Anaconda Easy Button – Microsoft SQL Server and Python

Previously there were many twisty roads that you may have followed if you wanted to use Python on a client system to connect to a Microsoft SQL Server database, and not all of those roads would even get you to your destination. With the news that Microsoft SQL Server 2017 has increased support for Python, by including a subset of Anaconda packages on the server-side, I thought it would be useful to demonstrate how Anaconda delivers the easy button to get Python on the client side connected to Microsoft SQL Server.

This blog post demonstrates how Anaconda can be used on the client-side to connect Python running on Windows, Mac, or Linux to a SQL Server instance. The instructions should work for many versions of SQL Server, Python, and Anaconda. If you run into any trouble let us know either through the Anaconda Community Support mailing list or on Twitter @ContinuumIO.

TL;DR: For the Impatient

If you’re the kind of person who just wants the punch line and not the story, there are three core steps to connect to an existing SQL Server database:

  1. Install the SQL Server drivers for your platform on the client system. That is described in the “Client Driver Installation” section below.

  2. conda install pyodbc

  3. Establish a connection to the SQL Server database with an appropriately constructed connection statement:

     conn = pyodbc.connect(
     r'DRIVER={ODBC Driver 13 for SQL Server};' +
     ('SERVER={server},{port};' +
     'DATABASE={database};' +
     'UID={username};' +
     'PWD={password}').format(
     server= 'sqlserver.testnet.corp',
     port= 1433,
     database= 'AdventureWorksDW2012',
     username= 'tanya',
     password= 'Tanya1234')
    )
    

For cut-and-paste convenience, here’s the string:

 (r'DRIVER={ODBC Driver 13 for SQL Server};' +
 ('SERVER={server},{port};' +
 'DATABASE={database};' +
 'UID={username};' +
 'PWD={password}').format(
 server= 'sqlserver.testnet.corp',
 port= 1433,
 database= 'AdventureWorksDW2012',
 username= 'tanya',
 password= 'Tanya1234')
)
'DRIVER={ODBC Driver 13 for SQL Server};SERVER=sqlserver.testnet.corp,1433;DATABASE=AdventureWorksDW2012;UID=tanya;PWD=Tanya1234'

Hopefully that doesn’t look too intimidating!

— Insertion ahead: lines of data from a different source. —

(** [..] after names, in an absolute path: each one takes a name away. *)
Lemma fold_pops i m : forall acc,
  0 < i -> Forall regular acc -> m <= length acc ->
  fold_left (norm_step i) (repeat pardir m) acc =
  firstn (length acc - m) acc.
Proof.
  induction m as [|m IH]; intros acc Hi Hacc Hm.
  - simpl. rewrite Nat.sub_0_r, firstn_all. reflexivity.
  - destruct acc as [|d acc _] using rev_ind; [simpl in Hm; lia|].
    apply Forall_app in Hacc as [Hacc Hd]. inversion Hd as [|? ? Hd' _]; subst.
    rewrite length_app in Hm |- *. simpl in Hm |- *.
    assert (Hstep : norm_step i (acc ++ [d]) pardir = acc).
    { rewrite norm_step_unfold. unfold pardir.
      change (String.eqb ".." "" || String.eqb ".." ".") with false.
      change (String.eqb ".." "..") with true. cbn [negb orb].
      rewrite is_nil_false by (destruct acc; discriminate).
      rewrite last_snoc.
      destruct Hd' as (_ & _ & Hdd). apply String.eqb_neq in Hdd.
      rewrite Hdd, andb_false_r. cbn [negb orb andb].
      destruct i; [lia|]. apply List.removelast_last. }
    rewrite Hstep, IH by (assumption || lia).
    replace (length acc + 1 - S m) with (length acc - m) by lia.
    rewrite firstn_app.
    replace (length acc - m - length acc) with 0 by lia.
    simpl. rewrite app_nil_r. reflexivity.
Qed.

Lemma commonprefix_spec l1 : forall l2,
  firstn (length (commonprefix l1 l2)) l1 = commonprefix l1 l2 /\
  firstn (length (commonprefix l1 l2)) l2 = commonprefix l1 l2 /\
  length (commonprefix l1 l2) <= length l1 /\
  length (commonprefix l1 l2) <= length l2.
Proof.
  induction l1 as [|a l1 IH]; intros [|b l2]; simpl;
    try (repeat split; (reflexivity || lia)).
  destruct (String.eqb a b) eqn:E; simpl;
    [|repeat split; (reflexivity || lia)].
  apply String.eqb_eq in E. subst b.
  destruct (IH l2) as (H1 & H2 & H3 & H4).
  rewrite H1, H2. repeat split; (reflexivity || lia).
Qed.

Lemma endswith_app c x y :
  y <> "" -> Str.endswith c (x +:+ y) = Str.endswith c y.
Proof.
  intros Hy. induction x as [|a x IH]; [reflexivity|].
  simpl. destruct (x +:+ y) eqn:E; [|exact IH].
  destruct x; [simpl in E; congruence|discriminate].
Qed.

Lemma comp_ok_endswith c : comp_ok c -> Str.endswith sep c = false.
Proof.
  intros [_ H]. induction c as [|a c IH]; [reflexivity|].
  simpl in H. apply orb_false_iff in H as [Ha Hc]. simpl.
  destruct c; [exact Ha|apply IH, Hc].
Qed.

Lemma fold_join_comps p : forall acc,
  acc <> "" -> Str.endswith sep acc = false -> Forall comp_ok p ->
  fold_left join p acc = Str.join sep (acc :: p).
Proof.
  induction p as [|b p IH]; intros acc Hne He Hok; [reflexivity|].
  inversion Hok as [|? ? Hb Hp]; subst. simpl fold_left.
  assert (Hj : join acc b = acc +:+ String sep b).
  { unfold join. destruct Hb as [_ Hb].
    rewrite (contains_startswith _ _ Hb), He.
    destruct acc; [contradiction|reflexivity]. }
  rewrite Hj, IH; [| | |exact Hp].
  - destruct p as [|c p].
    + reflexivity.
    + change (Str.join sep ((acc +:+ String sep b) :: c :: p))
        with ((acc +:+ String sep b) +:+ String sep (Str.join sep (c :: p))).
      change (Str.join sep (acc :: b :: c :: p))
        with (acc +:+ String sep (b +:+ String sep (Str.join sep (c :: p)))).
      rewrite app_assoc_str. reflexivity.
  - destruct acc; discriminate.
  - change (acc +:+ String sep b) with (acc +:+ (String sep "" +:+ b)).
    rewrite <- app_assoc_str, endswith_app by (destruct Hb; assumption).
    apply comp_ok_endswith, Hb.
Qed.

Lemma join_all_comps l :
  l <> [] -> Forall comp_ok l -> join_all l = Some (Str.join sep l).
Proof.
  intros Hne Hok. destruct l as [|a p]; [contradiction|].
  inversion Hok as [|? ? Ha Hp]; subst. simpl. f_equal.
  apply fold_join_comps;
    [destruct Ha; assumption|apply comp_ok_endswith, Ha|exact Hp].
Qed.

Lemma cwd_prefix_cases cwd :
  isabs cwd = true ->
  Str.is_empty (dir_prefix cwd) = false /\
  Str.endswith sep (dir_prefix cwd) = true /\
  0 < cwd_slashes cwd.
Proof.
  intros Habs. destruct cwd as [|a cwd]; [discriminate|].
  simpl in Habs. apply Ascii.eqb_eq in Habs. subst a.
  assert (HD : exists d, dir_prefix (String sep cwd) = String sep d).
  { unfold dir_prefix. destruct (_ || _); eauto. }
  destruct HD as [d HD].
  destruct (dir_prefix_cases (String sep cwd)) as [E|E]; [congruence|].
  split; [rewrite HD; reflexivity|]. split; [exact E|].
  unfold cwd_slashes. rewrite HD.
  destruct d as [|b [|c d]]; simpl;
    repeat match goal with |- context [if ?x then _ else _] => destruct x end;
    lia.
Qed.

Lemma cwd_comps_ok cwd :
  isabs cwd = true ->
  normal_comps (cwd_slashes cwd) (cwd_comps cwd) /\
  Forall comp_ok (cwd_comps cwd).
Proof.
  intros _. split.
  - apply fold_norm_step_normal. constructor.
  - apply fold_norm_step_Forall; [constructor|apply split_comp_ok].
Qed.

(** [abspath] of a relative path, from an absolute working directory. *)
Lemma abspath_relative cwd x :
  isabs cwd = true -> isabs x = false ->
  abspath cwd x =
  build_path (cwd_slashes cwd)
    (fold_left (norm_step (cwd_slashes cwd)) (Str.split sep x)
       (cwd_comps cwd)).
Proof.
  intros Hcwd Hx. unfold abspath. rewrite Hx, join_plain by exact Hx.
  destruct (cwd_prefix_cases cwd Hcwd) as (HD & He & _).
  rewrite normpath_build by (apply is_empty_app, HD).
  assert (Hi : initial_slashes (dir_prefix cwd +:+ x) = cwd_slashes cwd).
  { unfold cwd_slashes.
    rewrite (initial_slashes_dir _ x "" He Hx eq_refl), app_empty_r.
    reflexivity. }
  rewrite Hi. f_equal. unfold cwd_comps.
  destruct (endswith_snoc _ _ He) as [d' Hd']. rewrite Hd'.
  rewrite app_assoc_str. simpl String.append.
  rewrite !split_app_sep, !fold_left_app. reflexivity.
Qed.

Lemma cwd_slashes_eq cwd : cwd_slashes cwd = initial_slashes cwd.
Proof.
  unfold cwd_slashes, dir_prefix.
  destruct (Str.is_empty cwd || Str.endswith sep cwd) eqn:E; [reflexivity|].
  apply orb_false_iff in E as [E1 E2].
  apply initial_slashes_app, endswith_not_all; [|exact E2].
  destruct cwd; [discriminate|discriminate].
Qed.

(** [abspath], from an absolute working directory, of a path that starts
    like it when it is absolute: the slashes of the working directory and
    names. *)
Lemma abspath_built cwd p :
  isabs cwd = true -> p <> "" ->
  (isabs p = true -> initial_slashes p = initial_slashes cwd) ->
  exists comps,
    abspath cwd p = build_path (cwd_slashes cwd) comps /\
    Forall regular comps.
Proof.
  intros Hcwd Hp Hi.
  destruct (cwd_prefix_cases cwd Hcwd) as (_ & _ & Hpos).
  destruct (cwd_comps_ok cwd Hcwd) as [Hn Hok].
  destruct (isabs p) eqn:Habs.
  - rewrite abspath_absolute by exact Habs.
    rewrite normpath_build by (destruct p; [contradiction|reflexivity]).
    rewrite (Hi eq_refl), <- cwd_slashes_eq. eexists. split; [reflexivity|].
    apply (normal_regular _ _ Hpos).
    + apply fold_norm_step_normal. constructor.
    + apply fold_norm_step_Forall; [constructor|apply split_comp_ok].
  - rewrite abspath_relative by assumption. eexists. split; [reflexivity|].
    apply (normal_regular _ _ Hpos).
    + apply fold_norm_step_normal, Hn.
    + apply fold_norm_step_Forall; [exact Hok|apply split_comp_ok].
Qed.

Lemma regular_comp_ok l : Forall regular l -> Forall comp_ok l.
Proof. intros H. eapply Forall_impl; [exact H|]. intros c [Hc _]. exact Hc. Qed.

Lemma comp_ok_plain l : Forall comp_ok l -> Forall plain l.
Proof.
  intros H. eapply Forall_impl; [exact H|]. intros c [H1 H2].
  split; [exact H1|apply contains_startswith, H2].
Qed.

Lemma comp_ok_pardir : comp_ok pardir.
Proof. split; [discriminate|reflexivity]. Qed.

(** X21. [relpath] of a path that is not empty, from an absolute working
    directory (and for an absolute path that starts with as many slashes as
    that directory): it returns, whatever [getOS()] says, a relative path that
    [abspath] takes to where it takes the given one, so that [areSamePaths]
    holds the two for the same. *)
Theorem relpath_same_path (is_windows : bool) (cwd p : string) :
  isabs cwd = true -> p <> "" ->
  (isabs p = true -> initial_slashes p = initial_slashes cwd) ->
  exists r,
    FileOperations.relpath is_windows (posixpath.relpath cwd) (abspath cwd) p
      = Some r /\
    isabs r = false /\
    abspath cwd r = abspath cwd p /\
    areSamePaths posix cwd r p = true.
Proof.
  intros Hcwd Hp Hi.
  destruct (cwd_prefix_cases cwd Hcwd) as (_ & _ & Hpos).
  destruct (cwd_comps_ok cwd Hcwd) as [Hn Hok].
  pose proof (normal_regular _ _ Hpos Hn Hok) as Hreg.
  destruct (abspath_built cwd p Hcwd Hp Hi) as (P & HP & HPreg).
  set (C := cwd_comps cwd) in *. set (ic := cwd_slashes cwd) in *.
  assert (Hstart : abspath cwd curdir = build_path ic C)
    by (rewrite abspath_relative by (exact Hcwd || reflexivity); reflexivity).
  assert (Hsame : forall r,
            isabs r = false ->
            fold_left (norm_step ic) (Str.split sep r) C = P ->
            abspath cwd r = abspath cwd p /\
            areSamePaths posix cwd r p = true).
  { intros r Hr Hf.
    assert (E : abspath cwd r = abspath cwd p).
    { rewrite (abspath_relative cwd r Hcwd Hr). fold ic C.
      rewrite Hf, HP. reflexivity. }
    split; [exact E|]. unfold areSamePaths. simpl. unfold normcase.
    rewrite !abspath_normpath, E. apply String.eqb_refl. }
  unfold FileOperations.relpath, posixpath.relpath.
  replace (Str.is_empty p) with false by (destruct p; [contradiction|reflexivity]).
  rewrite Hstart, HP.
  change (fun x : string => negb (Str.is_empty x)) with nonempty.
  rewrite !split_build by (exact Hpos || apply regular_comp_ok; assumption).
  destruct (commonprefix_spec C P) as (H1 & H2 & H3 & H4).
  set (k := length (commonprefix C P)) in *.
  set (rel_list := repeat pardir (length C - k) ++ skipn k P).
  assert (Hcase : rel_list = [] \/ rel_list <> [])
    by (destruct rel_list; [left|right]; congruence).
  destruct Hcase as [Erel|Hne].
  - rewrite Erel. simpl is_nil. cbv iota. exists curdir.
    split; [reflexivity|]. split; [reflexivity|].
    rewrite <- HP. apply Hsame; [reflexivity|].
    apply app_eq_nil in Erel as [Er Es].
    assert (HkC : length C - k = 0)
      by (destruct (length C - k); [reflexivity|discriminate]).
    assert (HkP : length P <= k).
    { apply (f_equal (@length string)) in Es. rewrite length_skipn in Es.
      simpl in Es. lia. }
    change (fold_left (norm_step ic) (Str.split sep curdir) C) with C.
    rewrite <- (firstn_all C), <- (firstn_all P).
    replace (length C) with k by lia. replace (length P) with k by lia.
    rewrite H1, H2. reflexivity.
  - rewrite (is_nil_false _ Hne).
    assert (Hrel : Forall comp_ok rel_list).
    { apply Forall_app. split.
      - apply Forall_forall. intros x Hx. apply list_elem_of_In in Hx.
        apply repeat_spec in Hx. subst x. apply comp_ok_pardir.
      - apply regular_comp_ok, Forall_drop, HPreg. }
    rewrite (join_all_comps _ Hne Hrel). eexists. split; [reflexivity|].
    assert (Hr : isabs (Str.join sep rel_list) = false)
      by (apply join_plain_start, comp_ok_plain, Hrel).
    split; [exact Hr|]. rewrite <- HP. apply Hsame; [exact Hr|].
    rewrite (split_join _ Hne Hrel). unfold rel_list.
    rewrite fold_left_app, fold_pops by (assumption || lia).
    rewrite fold_regular by (apply Forall_drop, HPreg).
    replace (length C - (length C - k)) with k by lia.
    rewrite H1, <- H2. apply firstn_skipn.
Qed.

Lemma relpath_same_path_witness :
  exists r,
    FileOperations.relpath false (posixpath.relpath "/home/u/build")
      (abspath "/home/u/build") "../src//pkg/./mod.py" = Some r /\
    r = "../src/pkg/mod.py" /\
    areSamePaths posix "/home/u/build" r "../src//pkg/./mod.py" = true.
Proof.
  destruct (relpath_same_path false "/home/u/build" "../src//pkg/./mod.py")
    as (r & Hr & _ & _ & Hs); [reflexivity|discriminate|discriminate|].
  exists r. split; [exact Hr|]. split; [|exact Hs].
  vm_compute in Hr. congruence.
Defined.

(** ** The walk and the other functions *)







(** ** The functions that do not take the lock *)

Lemma unlocked_bind {A B} (m : M A) (k : A -> M B) :
  unlocked m -> (forall a, unlocked (k a)) -> unlocked (m ≫= k).
Proof.
  intros Hm Hk w. rewrite bind_run. destruct (Hm w) as [Hs Hl].
  destruct (m w) as [[a|[c f|]| |] w1]; simpl in *; try contradiction.
  - destruct (Hk a w1) as [Hs' Hl']. split; [exact Hs'|congruence].
  - auto.
Qed.

Lemma unlocked_try {A} (m : M A) (h : exn -> M A) :
  unlocked m -> (forall e, unlocked (h e)) -> unlocked (try_OSError m h).
Proof.
  intros Hm Hh w. unfold try_OSError. destruct (Hm w) as [Hs Hl].
  destruct (m w) as [[a|[c f|]| |] w1]; simpl in *; try contradiction.
  - auto.
  - destruct (Hh (OSError c f) w1) as [Hs' Hl']. split; [exact Hs'|congruence].
Qed.

Lemma unlocked_ret {A} (a : A) : unlocked (mret a).
Proof. intros w. split; [exact I|reflexivity]. Qed.

Lemma unlocked_raise {A} c f : unlocked (raise (A:=A) (OSError c f)).
Proof. intros w. split; [exact I|reflexivity]. Qed.

Lemma unlocked_get {A} (f : World -> A) : unlocked (get f).
Proof. intros w. split; [exact I|reflexivity]. Qed.

Lemma unlocked_log c : unlocked (log c).
Proof. intros w. split; [exact I|reflexivity]. Qed.

Lemma unlocked_update_fs f : unlocked (update_fs f).
Proof. intros w. split; [exact I|reflexivity]. Qed.

Lemma unlocked_lookup_node p : unlocked (lookup_node p).
Proof.
  intros w. unfold lookup_node. destruct (fs w !! p); split;
    (exact I || reflexivity).
Qed.

Lemma unlocked_touch_busy p n : unlocked (touch_busy p n).
Proof.
  unfold touch_busy. destruct (n_busy n); [apply unlocked_ret|].
  apply unlocked_bind; [apply unlocked_update_fs|].
  intros _. apply unlocked_raise.
Qed.

Lemma unlocked_check_parent p : unlocked (check_parent p).
Proof.
  unfold check_parent. destruct (Str.is_empty _); [apply unlocked_ret|].
  intros w. destruct (fs w !! _) as [d|]; [destruct (is_dir d)|];
    split; (exact I || reflexivity).
Qed.

Create HintDb unlocked.
#[local] Hint Resolve unlocked_ret unlocked_raise unlocked_get unlocked_log
  unlocked_update_fs unlocked_lookup_node unlocked_touch_busy
  unlocked_check_parent : unlocked.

Here’s the scoop: the Python piece is easy (yay Python!) whereas the challenges are installing the platform-specific drivers (Step 1), and if you don’t already have a database properly setup then the SQL Server installation, configuration, database loading, and setting up appropriate security credentials are the parts that the rest of this blog post are going to go into in more detail. As well as a fully worked out example of client-side connection and query.

And you can grab a copy of this blog post as a Jupyter Notebook from Anaconda Cloud.

On With The Story

While this isn’t meant to be an exhaustive reference for SQL Server connectivity from Python and Anaconda it does cover several client/server configurations. In all cases I was running SQL Server 2016 on a Windows 10 system. My Linux system was CentOS 6.9 based. My Mac was running macOS 10.12.4, and my client-side Windows system also used Windows 10. The Windows and Mac Python examples were using Anaconda 4.3 with Python 3.6 and pyodbc version 3.0, while the Linux example used Anaconda Enterprise, based on Anaconda 4.2, using Python 2.7.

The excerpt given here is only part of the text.